(** * FXRP gasless payment relayer: the relay engine of [relayer/index.ts]

    A shallow embedding of the class [GaslessRelayer] and of the properties
    its specification states.  The engine talks to a ledger through asynchronous calls; every
    such call is an interaction with a world the engine does not control, so
    the embedding threads a trace of interactions through a small
    reader/state/exception monad and the world answers each call as a
    function of the number of interactions issued so far. *)

From Stdlib Require Import ZArith List String Ascii Bool Lia.
From Stdlib Require Import Decimal DecimalString DecimalZ DecimalPos.
Import ListNotations.

#[local] Open Scope string_scope.
#[local] Open Scope Z_scope.

(* ================================================================== *)
(** ** JavaScript built-ins used by the engine

    Strings are sequences of code units below 256, the Latin-1 range,
    which holds what addresses, decimal amounts and hex signatures consist
    of; the built-ins below follow ECMAScript on every such code unit. *)

Module JS.

(** [String.prototype.toLowerCase]: the capital letters below 256 are
    [A]-[Z] and U+00C0-U+00DE without the multiplication sign U+00D7; each
    has its small form 32 code units further. *)
Definition lowerChar (c : ascii) : ascii :=
  let n := nat_of_ascii c in
  if ((65 <=? n) && (n <=? 90)
      || (192 <=? n) && (n <=? 214)
      || (216 <=? n) && (n <=? 222))%nat
  then ascii_of_nat (n + 32) else c.

Fixpoint toLowerCase (s : string) : string :=
  match s with
  | EmptyString => EmptyString
  | String c r => String (lowerChar c) (toLowerCase r)
  end.

(** [s.startsWith(p)]. *)
Definition startsWith (s p : string) : bool := String.prefix p s.

(** Truthiness of a possibly absent string: [undefined] and [""] are falsy. *)
Definition truthy (o : option string) : bool :=
  match o with
  | Some (String _ _) => true
  | _ => false
  end.

(** [StrWhiteSpaceChar] below 256: TAB, LF, VT, FF, CR, SP and the
    no-break space U+00A0. *)
Definition isWhiteSpace (c : ascii) : bool :=
  let n := nat_of_ascii c in
  ((9 <=? n) && (n <=? 13) || (n =? 32) || (n =? 160))%nat.

Fixpoint trimStart (s : string) : string :=
  match s with
  | String c r => if isWhiteSpace c then trimStart r else s
  | EmptyString => EmptyString
  end.

Fixpoint rev (s : string) : string :=
  match s with
  | EmptyString => EmptyString
  | String c r => rev r ++ String c EmptyString
  end.

Definition trim (s : string) : string := rev (trimStart (rev (trimStart s))).

(** Value of one digit in a non-decimal literal. *)
Definition digitValue (c : ascii) : option Z :=
  let n := nat_of_ascii c in
  if ((48 <=? n) && (n <=? 57))%nat then Some (Z.of_nat (n - 48))
  else if ((97 <=? n) && (n <=? 102))%nat then Some (Z.of_nat (n - 87))
  else if ((65 <=? n) && (n <=? 70))%nat then Some (Z.of_nat (n - 55))
  else None.

Fixpoint digitsAcc (base acc : Z) (s : string) : option Z :=
  match s with
  | EmptyString => Some acc
  | String c r =>
      match digitValue c with
      | Some d => if d <? base then digitsAcc base (acc * base + d) r else None
      | None => None
      end
  end.

(** [NonDecimalIntegerLiteral] digits: at least one digit of the base. *)
Definition nonDecimalDigits (base : Z) (s : string) : option Z :=
  match s with
  | EmptyString => None
  | _ => digitsAcc base 0 s
  end.

(** [DecimalDigits]: at least one decimal digit. *)
Definition decimalDigits (s : string) : option Z :=
  match s with
  | EmptyString => None
  | _ => option_map Z.of_uint (NilEmpty.uint_of_string s)
  end.

(** [StringToBigInt]: surrounding white space is dropped, the empty string
    is [0n], a literal is either a signed decimal or an unsigned [0x], [0o]
    or [0b] literal; anything else is [undefined] (and [BigInt] throws a
    [SyntaxError]). *)
Definition StringToBigInt (s : string) : option Z :=
  match trim s with
  | EmptyString => Some 0
  | String "+" r => decimalDigits r
  | String "-" r => option_map Z.opp (decimalDigits r)
  | String "0" (String c r) as t =>
      if ((c =? "x") || (c =? "X"))%char then nonDecimalDigits 16 r
      else if ((c =? "o") || (c =? "O"))%char then nonDecimalDigits 8 r
      else if ((c =? "b") || (c =? "B"))%char then nonDecimalDigits 2 r
      else decimalDigits t
  | t => decimalDigits t
  end.

(** Every code unit of [s] satisfies [p]. *)
Fixpoint allb (p : ascii -> bool) (s : string) : bool :=
  match s with
  | EmptyString => true
  | String c r => p c && allb p r
  end.

Definition isDecimalDigit (c : ascii) : bool :=
  let n := nat_of_ascii c in ((48 <=? n) && (n <=? 57))%nat.

(** The code units [toString] produces: decimal digits and [-]. *)
Definition signChar (c : ascii) : bool := isDecimalDigit c || (c =? "-")%char.

(** [BigInt.prototype.toString()], also [String(n)] for an integral
    number [n]: decimal digits, a leading [-] for negatives. *)
Definition toString (z : Z) : string := NilZero.string_of_int (Z.to_int z).

End JS.

(* ================================================================== *)
(** ** Data model *)

(** The shape of the errors thrown by ethers, viem and the runtime, as far
    as the engine inspects it: [message], [reason], [data], [revert?.name]. *)
Record JsError := mkJsError {
  message : string;
  reason : option string;
  data : option string;
  revert_name : option string;
}.

Definition plainError (msg : string) : JsError :=
  {| message := msg; reason := None; data := None; revert_name := None |}.

(** Outcome of a promise (or of a library call that may throw). *)
Inductive Settled (A : Type) : Type :=
| Resolved (a : A)
| Rejected (e : JsError).
Arguments Resolved {A} a.
Arguments Rejected {A} e.

(** [interface RelayerConfig]. *)
Record RelayerConfig := mkConfig {
  relayerPrivateKey : string;
  forwarderAddress : string;
  rpcUrl : option string;
}.

(** [interface PaymentRequest].  [deadline] is a number holding an integral
    timestamp. *)
Record PaymentRequest := mkRequest {
  from : string;
  to : string;
  amount : string;
  fee : string;
  deadline : Z;
  signature : string;
}.

(** [interface ExecuteResult]. *)
Record ExecuteResult := mkResult {
  success : bool;
  transactionHash : string;
  blockNumber : option Z;
  gasUsed : string;
}.

(** [interface BatchExecuteResult extends ExecuteResult]. *)
Record BatchExecuteResult := mkBatchResult {
  base : ExecuteResult;
  paymentsProcessed : nat;
}.

(** The EIP-712 domain: [EIP712_DOMAIN] with the chain id and the verifying
    contract filled in. *)
Record TypedDataDomain := mkDomain {
  name : string;
  version : string;
  chainId : Z;
  verifyingContract : string;
}.

(** A value of the [PaymentRequest] typed-data struct of
    [PAYMENT_REQUEST_TYPES]. *)
Record PaymentMessage := mkMessage {
  m_from : string;
  m_to : string;
  m_amount : Z;
  m_fee : Z;
  m_nonce : Z;
  m_deadline : Z;
}.

Definition EIP712_name : string := "GaslessPaymentForwarder".
Definition EIP712_version : string := "1".

(** Arguments of the contract method [executePayment]. *)
Record PaymentArgs := mkArgs {
  a_from : string;
  a_to : string;
  a_amount : Z;
  a_fee : Z;
  a_deadline : Z;
  a_signature : string;
}.

Record Block := mkBlock { timestamp : Z }.

Record TransactionResponse := mkTx { hash : string }.

Record TransactionReceipt := mkReceipt {
  r_blockNumber : Z;
  r_gasUsed : option Z;
}.

(** ** Library functions the engine calls

    [ethers.getAddress], viem's [recoverTypedDataAddress],
    [ethers.formatUnits] and [Interface.parseError] of the generated
    forwarder interface are not part of the repository; the engine is
    verified for every implementation of them. *)
Class Externals := {
  (** checksummed address, or throws *)
  getAddress : string -> Settled string;
  (** recovered signer of the typed data, or throws *)
  recoverTypedDataAddress :
    TypedDataDomain -> PaymentMessage -> string -> Settled string;
  (** decimal rendering of [value] with [decimals] fractional digits *)
  formatUnits : Z -> Z -> string;
  (** name of the custom error encoded by the revert data, [null] when the
      selector is not in the forwarder's catalog, or throws *)
  parseError : string -> Settled (option string);
}.

(** ** The world: ledger client and local clock

    Every field answers the call issued as interaction number [t] of the
    current run; answers may differ from one interaction to the next, as
    ledger state changes independently of the engine. *)
Record World := mkWorld {
  w_getNetwork : nat -> Settled Z;
  w_getNonce : nat -> string -> Settled Z;
  w_getBlock : nat -> Settled (option Block);
  w_dateNow : nat -> Z;
  w_fxrp : nat -> Settled string;
  w_decimals : nat -> string -> Settled Z;
  w_balanceOf : nat -> string -> string -> Settled Z;
  w_allowance : nat -> string -> string -> string -> Settled Z;
  w_relayerFee : nat -> Settled Z;
  w_staticCall : nat -> PaymentArgs -> Settled unit;
  w_estimateGas : nat -> PaymentArgs -> Settled Z;
  w_send : nat -> PaymentArgs -> Z -> Settled TransactionResponse;
  w_sendBatch : nat -> list PaymentRequest -> Z -> Settled TransactionResponse;
  w_wait : nat -> string -> Settled (option TransactionReceipt);
  w_getTransaction : nat -> string -> Settled (option string);
}.

(** One interaction: the call, its arguments and the answer received. *)
Inductive Event :=
| EvGetNetwork (r : Settled Z)
| EvGetNonce (owner : string) (r : Settled Z)
| EvGetBlock (r : Settled (option Block))
| EvDateNow (ms : Z)
| EvFxrp (r : Settled string)
| EvDecimals (token : string) (r : Settled Z)
| EvBalanceOf (token owner : string) (r : Settled Z)
| EvAllowance (token owner spender : string) (r : Settled Z)
| EvRelayerFee (r : Settled Z)
| EvStaticCall (args : PaymentArgs) (r : Settled unit)
| EvEstimateGas (args : PaymentArgs) (r : Settled Z)
| EvSend (args : PaymentArgs) (gasLimit : Z) (r : Settled TransactionResponse)
| EvSendBatch (reqs : list PaymentRequest) (gasLimit : Z)
              (r : Settled TransactionResponse)
| EvWait (txHash : string) (r : Settled (option TransactionReceipt))
| EvGetTransaction (txHash : string) (r : Settled (option string)).

Definition Trace := list Event.

(** ** Failures

    One constructor per [throw] site of [relayer/index.ts]; [Uncaught] is an
    exception or rejection the engine lets through unchanged. *)
Inductive Failure :=
| Uncaught (e : JsError)
| InvalidSignature                                          (* line 120 *)
| InvalidSignatureFormat (inner : string)                   (* line 159 *)
| SignerMismatch (recovered expected : string) (chain nonce : Z) (* line 164 *)
| SimulationFailed (msg : string)                           (* line 188 *)
| CounterRaceLost (was now : Z)                             (* line 194 *)
| EstimationFailed (msg : string)                           (* line 214 *)
| RequestExpired (deadline chainTime : Z)                   (* line 302 *)
| InsufficientBalance (required available decimals : Z)     (* line 316 *)
| InsufficientAllowance (required approved decimals : Z)    (* line 327 *)
| FeeTooLow (minFee decimals : Z)                           (* line 335 *)
| Enriched (phase msg hint : string).                       (* lines 353, 379 *)

(** ** The monad of asynchronous engine code *)

Inductive Outcome (A : Type) : Type :=
| Returned (a : A)
| Thrown (f : Failure).
Arguments Returned {A} a.
Arguments Thrown {A} f.

Definition Async (A : Type) : Type := World -> Trace -> Outcome A * Trace.

Definition ret {A} (a : A) : Async A := fun _ tr => (Returned a, tr).

Definition throw {A} (f : Failure) : Async A := fun _ tr => (Thrown f, tr).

__________________________________________________

About this task ->
Whenever the word "index" occurs in a line of the listing above, return that line.

Written response ->
(** * FXRP gasless payment relayer: the relay engine of [relayer/index.ts]
    One constructor per [throw] site of [relayer/index.ts]; [Uncaught] is an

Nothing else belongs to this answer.